:: WHAT THE TASK REQUIRES ::
Tally the lines in the data below in which the word "unit" occurs, then give only the total.

BEGIN MATERIAL FOR THIS TASK

(* ===== verification/Servers.v ===== *)
(** * Servers of a scope

    Models [src/resolver_link_specs.rs], [src/resolver_server_identity.rs],
    [src/interface.rs] and, of [src/resolver_methods_03.rs], the choice of a
    server and what is remembered of it. *)

From S2P Require Import Prelude Stateful Text Net Sorting ConfigTypes Config Routing.
From S2P Require Import Float Policy World.

(** ** Link specifications *)

Definition same_dns_endpoint (left right : SocketAddr) : bool :=
  bool_decide (sock_ip left = sock_ip right) && (sock_port left =? sock_port right).

Definition with_address (spec : DnsServerSpec) (a : SocketAddr) : DnsServerSpec :=
  { spec with address := a }.

(** The stored specifications of a link's current addresses. *)
Definition project_link_specs (addresses : list SocketAddr) (specs : option (list DnsServerSpec)) :
    list DnsServerSpec :=
  foldl (λ output a,
    let matched := filter (λ spec, same_dns_endpoint (address spec) a = true) (default [] specs) in
    let output' := foldl push_new output ((λ spec, with_address spec a) <$> matched) in
    if bool_decide (length output' = length output) then output ++ [plain_spec a] else output')
    [] addresses.

Definition normalize_link_spec (addresses : list SocketAddr) (spec : DnsServerSpec) :
    DnsServerSpec :=
  match list_find (λ a, same_dns_endpoint (address spec) a = true) addresses with
  | Some (_, a) => with_address spec a
  | None => spec
  end.

Definition normalize_link_specs (addresses : list SocketAddr) (specs : list DnsServerSpec) :
    list DnsServerSpec :=
  foldl push_new [] (normalize_link_spec addresses <$> specs).

(** ** Specifications of a scope *)

(** The configured specifications of each server, or its bare address. *)
Definition specs_for_servers (configured : list DnsServerSpec) (servers : list SocketAddr) :
    list DnsServerSpec :=
  foldl (λ output a,
    let output' := foldl push_new output (filter (λ spec, address spec = a) configured) in
    if bool_decide (length output' = length output) then output ++ [plain_spec a] else output')
    [] servers.

(** Several specifications of one address are told apart by their slot. *)
Definition server_keys_for_specs (scope : ScopeKind) (specs : list DnsServerSpec) :
    list ServerKey :=
  (fix go (slots : gmap SocketAddr Z) (specs : list DnsServerSpec) : list ServerKey :=
    match specs with
    | [] => []
    | spec :: specs =>
        let slot := default 0 (slots !! address spec) in
        key_with_slot scope (address spec) slot :: go (<[address spec := slot + 1]> slots) specs
    end) ∅ specs.

Section servers.
Context (env : Env) (self : Resolver).

Definition get_link (ifindex : Z) : rst (option LinkState) :=
  reading env (λ sh, table_link (sh_routing sh) ifindex).

Definition link_dns_specs (ifindex : Z) : rst (list DnsServerSpec) :=
  link ← get_link ifindex;
  match link with
  | None => mret []
  | Some link =>
      stored ← reading env sh_link_server_specs;
      mret (project_link_specs (l_dns_servers link) (stored !! ifindex))
  end.

Definition server_specs_for_scope (scope : ScopeKind) (servers : list SocketAddr) :
    rst (list DnsServerSpec) :=
  configured ←
    match scope with
    | ScopeGlobal => mret (configured_upstream_specs (rs_config self))
    | ScopeFallback => mret (configured_fallback_upstream_specs (rs_config self))
    | ScopeLink ifindex => link_dns_specs ifindex
    end;
  mret (specs_for_servers configured servers).

Definition server_spec_for_key (server : ServerKey) : rst DnsServerSpec :=
  specs ← server_specs_for_scope (scope_kind server) [sk_server server];
  mret (default (plain_spec (sk_server server))
    (filter (λ spec, address spec = sk_server server) specs !! Z.to_nat (sk_slot server))).

(** [interface::resolve_ifindex]. *)
Definition resolve_ifindex (value : str) : rst Z :=
  match parse_signed i32_max value with
  | Some ifindex =>
      if 0 <? ifindex then mret ifindex
      else fail (RIo (IoInvalidInput (lit "interface index must be positive")))
  | None =>
      if contains_char 0 value then fail (RIo (IoInvalidInput (lit "interface contains NUL")))
      else os (λ n, os_if_index env n value)
  end.

Definition server_transport_ifindex (server : ServerKey) : rst (option Z) :=
  spec ← server_spec_for_key server;
  match interface spec with
  | Some interface => ifindex ← resolve_ifindex interface; mret (Some ifindex)
  | None => mret (key_ifindex server)
  end.

Definition server_dns_over_tls_mode (server : ServerKey) : rst TlsMode :=
  match scope_kind server with
  | ScopeLink ifindex =>
      link ← get_link ifindex;
      mret (match link with Some l => l_dns_over_tls l | None => dns_over_tls (rs_config self) end)
  | ScopeGlobal | ScopeFallback => mret (dns_over_tls (rs_config self))
  end.

Definition server_dnssec_mode (server : ServerKey) : rst ValidationMode :=
  match scope_kind server with
  | ScopeLink ifindex =>
      link ← get_link ifindex;
      mret (match link with Some l => l_dnssec l | None => dnssec (rs_config self) end)
  | ScopeGlobal | ScopeFallback => mret (dnssec (rs_config self))
  end.

Definition set_port (a : SocketAddr) (port : Z) : SocketAddr :=
  match a with SockV4 i _ => SockV4 i port | SockV6 i _ f s => SockV6 i port f s end.

Definition server_tls_endpoint (server : ServerKey) : rst (SocketAddr * option str) :=
  spec ← server_spec_for_key server;
  let endpoint := address spec in
  let endpoint :=
    if (sock_port endpoint =? 53) || (sock_port endpoint =? 853) then set_port endpoint 853
    else endpoint in
  mret (endpoint, server_name spec).

(** ** Choosing a server *)

Definition duration_milliseconds (d : Z) : Z :=
  let ms := d / 1000000 in if ms <=? i32_max then ms else i32_max.

(** The metric of a server: one already attempted is made dearest. *)
Definition effective_metric (attempted : bool) (t : Z) (s : ServerState) : ServerMetric :=
  let cooldown :=
    match ss_cooldown_until s with
    | Some until => if t <=? until then duration_milliseconds (until - t) else 0
    | None => 0
    end in
  let m := { ss_metric s with cooldown_ms := cooldown } in
  if attempted then { m with cooldown_ms := i32_max; m_failures := i32_max / 1000 } else m.

(** The critical section creates the states of servers it has not seen. *)
Definition metrics_of (servers : list ServerKey) (attempted : gset ServerKey) (t : Z) :
    st Shared ResolveError (list ServerMetric) := λ sh,
  foldl (λ '(r, sh) server,
    let s := server_state sh server in
    (l ← r; Ok (l ++ [effective_metric (bool_decide (server ∈ attempted)) t s]),
     with_state server s sh)) (Ok [], sh) servers.

Definition select_server (servers : list ServerKey) (attempted : gset ServerKey) :
    rst (option ServerKey) :=
  t ← now env;
  metrics ← atomically env (metrics_of servers attempted t);
  match choose_server metrics with
  | None => mret None
  | Some index => server ← lift (or_panic (servers !! index)); mret (Some server)
  end.

Definition record_success (server : ServerKey) (duration : Z) : rst unit :=
  update_state env server (λ s,
    let m := ss_metric s in
    { s with
        ss_metric := { m with
          round_trip_ms := update_rtt (round_trip_ms m)
                             (f64_mul (as_secs_f64 duration) (f64_of_Z 1000)) true;
          m_failures := 0 };
        ss_cooldown_until := None }).

(** The cooldown doubles with every failure up to a minute. *)
Definition cooldown_delay (fails : Z) : Z :=
  Z.min (saturating_mul (2 ^ 64 - 1) 250 (Z.shiftl 1 (Z.max 0 (Z.min fails 8)))) 60000.

Definition record_failure (server : ServerKey) (duration : Z) : rst unit :=
  t ← now env;
  update_state env server (λ s,
    let m := ss_metric s in
    let fails := Z.min (m_failures m + 1) i32_max in
    { s with
        ss_metric := { m with
          round_trip_ms := update_rtt (round_trip_ms m)
                             (f64_mul (as_secs_f64 duration) (f64_of_Z 1000)) false;
          m_failures := fails };
        ss_cooldown_until := instant_checked_add t (cooldown_delay fails * 1000000) }).
End servers.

END MATERIAL FOR THIS TASK

:: EXERCISE RESULT ::
2